App News – Get Your Captain’s License
Lot’s of sailors spend the winter poring over sailing books to increase their sailing knowledge. Some even study or take courses that enable them to sit for their USCG Captain’s License. Studying for this test can be both mind expanding and frustrating as you try to remember accurately the differences between inland and international rules or what shape a boat towing alongside that is greater than 50 meters should display. Fortunately, app makers are making it easier and more enjoyable to study the rules of the road, which means whether you are studying for the USCG test or just want to improve your on the water knowledge – you can do so from the comfort of your handheld device.
Recently, we were exposed to a great app, and had planned to review it for you, but we were beaten to the punch by About.com writer Tom Lochhaas who did a better job than we would have showcasing this awesome reference app. Read below Tom’s review and consider signing up for his newsletter by clicking here.
Review of Safe Skipper – Safety Afloat App
Good Reference Information to Have on Hand
By Tom Lochhaas, About.com Guide
This app is a compendium of important safe boating information, like having a small safety handbook in your pocket. While very experienced sailors or boaters may not find much they don’t already know, it’s very useful for the less experienced and also makes a good teaching tool for those new to boating and guests on your boat.
Version reviewed: Android version 2.0
Requires Android 2.2 and up
Available at Google Play Store – $2.99
Tested on Lenovo A1 7-inch tablet running Android 2.3
Apple versions also available for iPhone and iPad
Note: there is also a free “lite” version of Safe Skipper, but unlike some lite apps that provide significant functionality such that many users not needing advanced features can continue to use the free version, in this case Safe Skipper Lite is actually a preview just to give you a taste. Go ahead and take a look first, but if you find it useful, you will need to buy the full version. For what’s there, the price is worth it.
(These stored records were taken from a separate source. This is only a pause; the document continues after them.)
(** C32: no lock-in without support: when a feature becomes locked in at a boundary block, at
    least its threshold of the blocks of the interval just finished, which is a full
    interval, have signalled it, given that the last of them passed the verification of
    mandatory signalling. *)
Theorem locked_in_supported f c b p s st st' : od_get features f = Some c -> stored_block b -> is_genesis b = false ->
  get_block_parent b = Ok p -> state_of f p s -> state_of f b LOCKED_IN -> s <> LOCKED_IN ->
  cache_ok st -> is_signaling_mandatory_features p st = (Ok BlockIsSignaling, st') ->
  exists l, since_boundary p l /\ Z.of_nat (length l) = evaluation_interval /\
    get_threshold c <= Z.of_nat (length (List.filter (signals (bit c)) l)).
Proof using ok.
  intros Hc Hs Hg Hp Hsp Hsb Hne Hca Hm. destruct (parent_height (chain_dag ok) b p Hs Hg Hp) as [Hstp Eh].
  inversion Hsb as [|? p' ? ? ? Hp' Hs'|? p' s1 ? ? Hmod Hp' Hs' Hn]; subst.
  { exfalso. apply Hne. assert (p' = p) as -> by congruence. by eapply state_of_det. }
  assert (p' = p) as -> by congruence. assert (s1 = s) as -> by (by eapply state_of_det).
  rewrite Eh in Hmod. pose proof (mod_succ_boundary _ _ (chain_interval ok) Hmod) as Hlast.
  pose proof (chain_criteria ok f c Hc) as Hbit.
  destruct (counts_correct (chain_dag ok) (chain_interval ok) (chain_bits ok) p Hstp) as (l & Hl & Ll & Lc & Hcount).
  assert (Hpy : py_index (bit_counts p) (bit c) = Ok (Z.of_nat (length (List.filter (signals (bit c)) l)))).
  { rewrite py_index_nth by lia. rewrite Hcount by lia. by rewrite Z2Nat.id by lia. }
  exists l. split; [done|]. split; [lia|].
  destruct (new_state_step f c b s LOCKED_IN Hc Hn) as [E|E]; [done|]. inversion E; subst.
  - unfold _calculate_new_state in Hn. rewrite Hc, Hg in Hn. destruct (negb _); [done|].
    destruct (_ && negb (lock_in_on_timeout c)); [done|]. rewrite Hp in Hn. cbn [rbind] in Hn. rewrite Hpy in Hn. cbn [rbind] in Hn.
    destruct (_ && (get_threshold c <=? _)) eqn:Hle; [|by destruct (_ && lock_in_on_timeout c)].
    apply andb_true_iff in Hle as [_ Hle]. by apply Z.leb_le in Hle.
  - destruct (mandatory_count f c p st st' Hc Hstp Hca Hsp Hm) as (count & Ec & Hle). rewrite Hpy in Ec.
    injection Ec as <-. lia.
Qed.

(** * Progress *)

(** what holds from one interval before a boundary height carries over to what a step from
    it gives from that height on *)
Lemma progress f B (Qp Q : FeatureState -> Prop) : B mod evaluation_interval = 0 ->
  (forall b s, stored_block b -> state_of f b s -> B - evaluation_interval <= get_height b -> Qp s) ->
  (forall b s s', stored_block b -> B <= get_height b -> _calculate_new_state b f s = Ok s' -> Qp s -> Q s') ->
  0 < B -> forall b s, stored_block b -> state_of f b s -> B <= get_height b -> Q s.
Proof using ok.
  intros HB Hp Hq H0 b s Hs Hst. pose proof (chain_interval ok) as HI.
  induction Hst as [b Hg|b p s Hg Hm Hpar Hst IH|b p s s' Hg Hm Hpar Hst IH Hc]; intros Hle.
  - rewrite (height_genesis (chain_dag ok)) in Hle by done. lia.
  - destruct (parent_height (chain_dag ok) b p Hs Hg Hpar) as [Hsp Eh]. apply IH; [done|].
    destruct (decide (get_height b = B)) as [E|E]; [congruence|lia].
  - destruct (parent_height (chain_dag ok) b p Hs Hg Hpar) as [Hsp Eh]. apply (Hq b s s' Hs Hle Hc). apply (Hp p s Hsp Hst). lia.
Qed.

Lemma never_failed f c b s : od_get features f = Some c -> lock_in_on_timeout c = true -> state_of f b s -> s <> FAILED.
Proof.
  intros Hc Hl. induction 1 as [b Hg|b p s Hg Hm Hpar Hst IH|b p s s' Hg Hm Hpar Hst IH Hn]; try done.
  unfold _calculate_new_state in Hn. rewrite Hc, Hg, Hm, Hl in Hn. cbn [Z.eqb negb] in Hn. rewrite andb_false_r in Hn.
  destruct s; try (injection Hn as <-; by try case_if). inv_rok Hn. inv_rok Hn. repeat case_if; congruence.
Qed.

Section timeout.
Context (f : Feature) (c : Criteria).
Hypothesis Hc : od_get features f = Some c.
Hypothesis Hlock : lock_in_on_timeout c = true.
Hypothesis Hvalid : to_validated c = Ok c.

Lemma validated_facts : 0 <= start_height c /\ start_height c + 2 * evaluation_interval <= timeout_height c /\
  start_height c mod evaluation_interval = 0 /\ timeout_height c mod evaluation_interval = 0 /\
  minimum_activation_height c mod evaluation_interval = 0.
Proof using Hvalid.
  unfold to_validated, nonnegative_fields, _validate_timeout_height, _validate_evaluation_interval_multiple in Hvalid.
  destruct (_ && _) eqn:E in Hvalid; [|done]. rewrite !andb_true_iff, ?Z.leb_le, ?Z.eqb_eq in E. naive_solver.
Qed.

(** the height from which the feature must signal or is further *)
Definition must_height : Z :=
  Z.max (timeout_height c - evaluation_interval) (Z.max (start_height c) evaluation_interval + evaluation_interval).

Lemma mod_max_ a b n : a mod n = 0 -> b mod n = 0 -> Z.max a b mod n = 0.
Proof. intros. by destruct (Z.max_spec a b) as [[_ ->]|[_ ->]]. Qed.

Lemma mod_add_n a n : n <> 0 -> a mod n = 0 -> (a + n) mod n = 0.
Proof. intros Hn H. by rewrite <- Zplus_mod_idemp_r, Z.mod_same, Z.add_0_r by done. Qed.

(** the transition of a started or later feature with [lock_in_on_timeout] *)
Lemma lock_step b s s' : _calculate_new_state b f s = Ok s' -> s <> DEFINED -> s <> FAILED ->
  match s with
  | STARTED => s' = LOCKED_IN \/ s' = (if timeout_height c <=? get_height b + evaluation_interval then MUST_SIGNAL else STARTED)
  | MUST_SIGNAL => s' = LOCKED_IN
  | LOCKED_IN => s' = (if minimum_activation_height c <=? get_height b then ACTIVE else LOCKED_IN)
  | _ => s' = s
  end.
Proof using Hc Hlock.
  unfold _calculate_new_state. rewrite Hc, Hlock. cbn [negb]. rewrite andb_false_r.
  destruct (is_genesis b); [done|]. destruct (negb _); [done|]. intros H Hd Hf. destruct s; try done; try (by injection H as <-).
  inv_rok H. inv_rok H. rewrite andb_true_r in H. destruct (_ && _); [injection H as <-; by left|].
  right. destruct (timeout_height c <=? _); by injection H as <-.
Qed.

Lemma started_by b s : stored_block b -> state_of f b s -> Z.max (start_height c) evaluation_interval <= get_height b ->
  s <> DEFINED /\ s <> FAILED.
Proof using ok Hc Hlock Hvalid.
  destruct validated_facts as (Hs0 & _ & Hms & _). pose proof (chain_interval ok) as HI.
  revert b s. apply (progress f (Z.max (start_height c) evaluation_interval) (fun s => s <> FAILED) (fun s => s <> DEFINED /\ s <> FAILED)).
  - apply mod_max_; [done|]. apply Z.mod_same. lia.
  - intros b' s' _ Hst _. by eapply never_failed.
  - intros b' s1 s' _ Hle Hn Hf. assert (Hd : s1 <> DEFINED \/ s1 = DEFINED) by (destruct s1; auto).
    destruct Hd as [Hd| ->].
    + pose proof (lock_step b' s1 s' Hn Hd Hf) as H. destruct s1; try done; try (by subst s'); [|by subst s'; case_if].
      destruct H as [->| ->]; [done|]. by case_if.
    + unfold _calculate_new_state in Hn. rewrite Hc in Hn. destruct (is_genesis b'); [done|]. destruct (negb _); [done|].
      rewrite (proj2 (Z.leb_le _ _)) in Hn by lia. by injection Hn as <-.
  - lia.
Qed.

Lemma must_by b s : stored_block b -> state_of f b s -> must_height <= get_height b ->
  s = MUST_SIGNAL \/ s = LOCKED_IN \/ s = ACTIVE.
Proof using ok Hc Hlock Hvalid.
  destruct validated_facts as (Hs0 & _ & Hms & Hmt & _). pose proof (chain_interval ok) as HI. unfold must_height.
  revert b s. apply (progress f _ (fun s => s <> DEFINED /\ s <> FAILED) (fun s => s = MUST_SIGNAL \/ s = LOCKED_IN \/ s = ACTIVE)).
  - apply mod_max_; [|apply mod_add_n; [lia|]; apply mod_max_; [done|]; apply Z.mod_same; lia].
    rewrite Zminus_mod, Hmt, Z.mod_same by lia. apply Z.mod_0_l. lia.
  - intros b' s' Hb Hst Hle. apply (started_by b'); [done|done|lia].
  - intros b' s1 s' _ Hle Hn [Hd Hf]. pose proof (lock_step b' s1 s' Hn Hd Hf) as H. destruct s1; try done; try (by subst s'; auto).
    + destruct H as [->| ->]; [by auto|]. rewrite (proj2 (Z.leb_le _ _)) by lia. by auto.
    + subst s'. case_if; auto.
  - lia.
Qed.

Lemma locked_by b s : stored_block b -> state_of f b s -> must_height + evaluation_interval <= get_height b ->
  s = LOCKED_IN \/ s = ACTIVE.
Proof using ok Hc Hlock Hvalid.
  destruct validated_facts as (Hs0 & _ & Hms & Hmt & _). pose proof (chain_interval ok) as HI.
  revert b s. apply (progress f _ (fun s => s = MUST_SIGNAL \/ s = LOCKED_IN \/ s = ACTIVE) (fun s => s = LOCKED_IN \/ s = ACTIVE)).
  - apply mod_add_n; [lia|]. unfold must_height.
    apply mod_max_; [|apply mod_add_n; [lia|]; apply mod_max_; [done|]; apply Z.mod_same; lia].
    rewrite Zminus_mod, Hmt, Z.mod_same by lia. apply Z.mod_0_l. lia.
  - intros b' s' Hb Hst Hle. apply (must_by b'); [done|done|lia].
  - intros b' s1 s' _ Hle Hn Hs1. assert (Hd : s1 <> DEFINED /\ s1 <> FAILED) by (by destruct Hs1 as [->|[->| ->]]).
    pose proof (lock_step b' s1 s' Hn (proj1 Hd) (proj2 Hd)) as H. destruct Hs1 as [->|[->| ->]]; subst s'; auto. case_if; auto.
  - unfold must_height. lia.
Qed.

Lemma active_by b s : stored_block b -> state_of f b s ->
  Z.max (must_height + 2 * evaluation_interval) (minimum_activation_height c) <= get_height b -> s = ACTIVE.
Proof using ok Hc Hlock Hvalid.
  destruct validated_facts as (Hs0 & _ & Hms & Hmt & Hma). pose proof (chain_interval ok) as HI.
  revert b s. apply (progress f _ (fun s => s = LOCKED_IN \/ s = ACTIVE) (fun s => s = ACTIVE)).
  - apply mod_max_; [|done]. replace (must_height + 2 * evaluation_interval) with (must_height + evaluation_interval + evaluation_interval) by lia.
    do 2 (apply mod_add_n; [lia|]). unfold must_height.
    apply mod_max_; [|apply mod_add_n; [lia|]; apply mod_max_; [done|]; apply Z.mod_same; lia].
    rewrite Zminus_mod, Hmt, Z.mod_same by lia. apply Z.mod_0_l. lia.
  - intros b' s' Hb Hst Hle. apply (locked_by b'); [done|done|lia].
  - intros b' s1 s' _ Hle Hn Hs1. assert (Hd : s1 <> DEFINED /\ s1 <> FAILED) by (by destruct Hs1 as [->| ->]).
    pose proof (lock_step b' s1 s' Hn (proj1 Hd) (proj2 Hd)) as H. destruct Hs1 as [->| ->]; subst s'; [|done].
    by rewrite (proj2 (Z.leb_le _ _)) by lia.
  - unfold must_height. lia.
Qed.
End timeout.

(** C31: activation cannot be blocked: a feature with valid criteria that locks in on timeout is
    active at every block whose height reaches its minimum activation height and lies one
    interval past its timeout (two intervals past the earliest possible start of its
    mandatory signalling when it starts at the genesis block), whatever the blocks signal. *)
Theorem lock_in_on_timeout_activates f c b s st st' : od_get features f = Some c ->
  lock_in_on_timeout c = true -> to_validated c = Ok c -> stored_block b -> cache_ok st ->
  Z.max (must_height c + 2 * evaluation_interval) (minimum_activation_height c) <= get_height b ->
  get_state b f st = (Ok s, st') -> s = ACTIVE.
Proof using ok.
  intros Hc Hl Hv Hs Hca Hle E. destruct (get_state_correct ok f _ b st Hs (le_n _) Hca) as (s1 & st1 & E1 & Hst & _).
  unfold get_state in E. rewrite E1 in E. injection E as <- _. by eapply active_by.
Qed.
End theory.

(** * Signalling periods *)

Section periods.
Context {FS : FeatureSettings}.

Definition disjoint_periods (a b : FeatureInterval) : Prop := end_ a < begin b \/ end_ b < begin a.

Lemma disjoint_sym a b : disjoint_periods a b -> disjoint_periods b a.
Proof. unfold disjoint_periods. tauto. Qed.

Lemma pairs_perm l k : l ≡ₚ k -> ForallOrdPairs disjoint_periods l -> ForallOrdPairs disjoint_periods k.
Proof.
  induction 1 as [|x l k Hp IH|x y l|l1 l2 l3 _ IH1 _ IH2]; intros H; auto.
  - inversion H; subst. constructor; [|by apply IH]. by rewrite <- Hp.
  - inversion H as [|? ? Hy Hl]; subst. inversion Hl as [|? ? Hx Hr]; subst. inversion Hy; subst.
    constructor; [constructor; [by apply disjoint_sym|done]|by constructor].
Qed.

Definition proper_periods (l : list FeatureInterval) : Prop := Forall (fun i => begin i <= end_ i) l.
This app gives you information; it doesn’t “do” anything beyond that. It’s a small boating safety book for those who want or need to keep the information conveniently with them rather than browsing online or reading a book at home and then tucking it away somewhere.
The information is presented in four basic sections:
- Preparation (to stay safe – before you head out)
- Equipment (what to have on your boat for safety and emergencies and how to use it)
- Communications (signaling, radio use, DSC, etc.)
- Emergencies (what to do when many different kinds of emergencies occur)
The information in each section is reasonably comprehensive (though nothing like a full book on seamanship), is written concisely mostly in bullet points, and is clear and authoritative. Compared to reading a large book, browsing this app is enjoyable and something one might want to review from time to time, as well as to offer for perusal by crew and passengers aboard. For those relatively new to boating (and even the many boaters who have been on the water for years but have never paid attention to safety issues), this is a great start to get you thinking in the right direction on a wide range of safety topics.
While the app is marketed in part as a quick reference guide – such as what to do when disaster strikes – I would argue it should be viewed and used as a preparation tool. If your sailboat’s mast suddenly crashes down in a storm or smoke pouring from your engine compartment indicates a fire, you’re not going to reach for your smartphone or iPad and go flipping through menus and scrolling down pages to see what to do. You have to know what to do in advance, have equipment ready in the right place, and act fast. In most cases no app could get you the information fast enough. That said, it’s great to have an app with you that you can take a look at and show others from time to time until you’ve learned this information well. It’s really an educational app, and while not as detailed as many print resources, it’s pretty good for those who like their education in smaller doses.
Some topics are not covered in much useful detail, hopefully something users will recognize so that they keep other resources at hand also. For example, the section on medical emergencies is very thin, with only a sentence or so on most emergencies. The section does conclude by urging boaters to keep a good first aid manual on the boat, but it might be better not even to pretend to give instructions that could waste time in the emergency – just send users straight to the first aid manual!
Finally, most of the illustrations, which appear in all sections, while quite pretty, don’t really add substance. They’re attractive but not useful. Maybe graphics are needed to get some app users even to take a look, but we old-school types prefer to see illustrations that actually increase our understanding of the topic at hand.
The best apps focus on a specific type of audience and its needs and maintain a good focus to meet those needs. As an instructional app, Safe Skipper does that introductory job quite well – within the limits of its size (perhaps the equivalent of a 50-page pocketbook). Beyond that, for the finer points of safety, you’ll need a boating course, a decent book or online site on seamanship, or a lot of experience under the tutelage of a master seaman.